Provincial / State sides
- Years: Team / Apps / (Points)
- 1963: Blues Trial
- 1963: Scotland Possibles

International career
- Years: Team / Apps / (Points)
- Scotland U16
- 1959-65: Scotland / 7 / (3)

= Jim Shackleton =

Scotland international rugby union player

Jim Shackleton (4 April 1940 - 14 September 2022) was a Scotland international rugby union player. He normally played at Centre.

==Rugby Union career==

===Amateur career===

Born in India, after the Second World War he arrived in Scotland with his returning parents, and Shackleton went to Fettes College.

Shackleton then played for London Scottish.

He was part of the London Scottish side that won the Middlesex Sevens five times in the 1960s.

===Provincial career===

He played for Blues Trial on 9 February 1963.

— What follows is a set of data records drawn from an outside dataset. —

(** C6: whatever the interleaving of the worker threads, the calls of [schedule]
    and [stop] and the behaviour of the tasks: [m_activeThreadCount] is the number
    of threads between taking a task and the decrement behind its [swapIn],
    [m_idleThreadCount] that of threads in their idle fiber; and once [stopping()]
    is true no task is queued, no thread executes one, and no step of a thread
    that is not about to reschedule the task it just left makes it false again. *)
Theorem scheduler_invariant stack threads use_caller s0 s1 es s :
  0 < threads < 2 ^ 63 → Scheduler_new stack threads use_caller = Done s0 () → start s0 = Done s1 () →
  exec stack es s1 = Done s () →
  m_activeThreadCount s = count busy (w_view <$> workers s) ∧
  m_idleThreadCount s = count idling (w_view <$> workers s) ∧
  (stopping s = true →
    m_fibers s = [] ∧ Forall (λ w, busy (w_view w) = false) (workers s) ∧
    ∀ i m s', (∀ w cbf, workers s !! i = Some w → w_pc w ≠ Judge cbf) → (∀ ft, m ≠ IdleTask ft) →
      step stack i m s = Done s' () → stopping s' = true).
Proof.
  intros Ht H0 H1 He.
  assert (Hc1 : counters (view_of s1)).
  { unfold start in H1. apply bind_inv in H1 as (? & ? & [= <- <-] & H1). unfold Scheduler_new in H0.
    replace (threads >? 0) with true in H0 by lia.
    assert (Hn : Z.of_nat (Z.to_nat threads) < 2 ^ 63) by lia. destruct use_caller.
    - unfold on in H0. cbn in H0. injection H0 as <-. cbn in H1. injection H1 as <-.
      by apply (counters_fresh 0 0 (false, false) [(NotStarted, false, ft_none)] (Z.to_nat (threads - 1)));
        [..|unfold zlen; cbn [length]; lia|repeat constructor].
    - injection H0 as <-. cbn in H1. injection H1 as <-. by apply (counters_fresh 0 0 (false, false) [] (Z.to_nat threads)); [..|unfold zlen; cbn [length]; lia|]. }
  destruct (counters_exec _ _ _ _ _ Hc1 He) as (Ha & Hi & Heh & _). split; [done|]. split; [done|]. intros Hst.
  destruct (stopping_true s Hst) as [Hq Ha0]. split; [done|].
  assert (Hb : Forall (λ w, busy (w_view w) = false) (workers s)).
  { cbn in Ha. rewrite Ha0 in Ha. revert Ha. clear. induction (workers s) as [|w l IH]; cbn; [constructor|].
    pose proof (count_range busy (w_view <$> l)). destruct (busy (w_view w)) eqn:Hb; cbn; [lia|]. intros Ha. constructor; auto. }
  split; [done|]. intros i m s' Hj Hm Hs. rewrite <-Hst. apply stopping_quiet.
  destruct (workers s !! i) as [w|] eqn:Hw; [|unfold step, worker_of, mbind, M_bind in Hs; by rewrite Hw in Hs].
  rewrite Forall_lookup in Hb. rewrite Forall_lookup in Heh. eapply (quiet_step stack i m s s' () w); eauto. apply (Heh i). by apply view_lookup.
Qed.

He played for Scotland Possibles on 28 December 1963.

===International career===

Shackleton played for Scotland Schools.

He went on to receive 7 senior caps for Scotland. He scored a try in his last match, the 1965 game against South Africa, in a 8- 5 win for Scotland.

==Business career==

He was a consultant in the building trade with the construction company Higgs and Hill.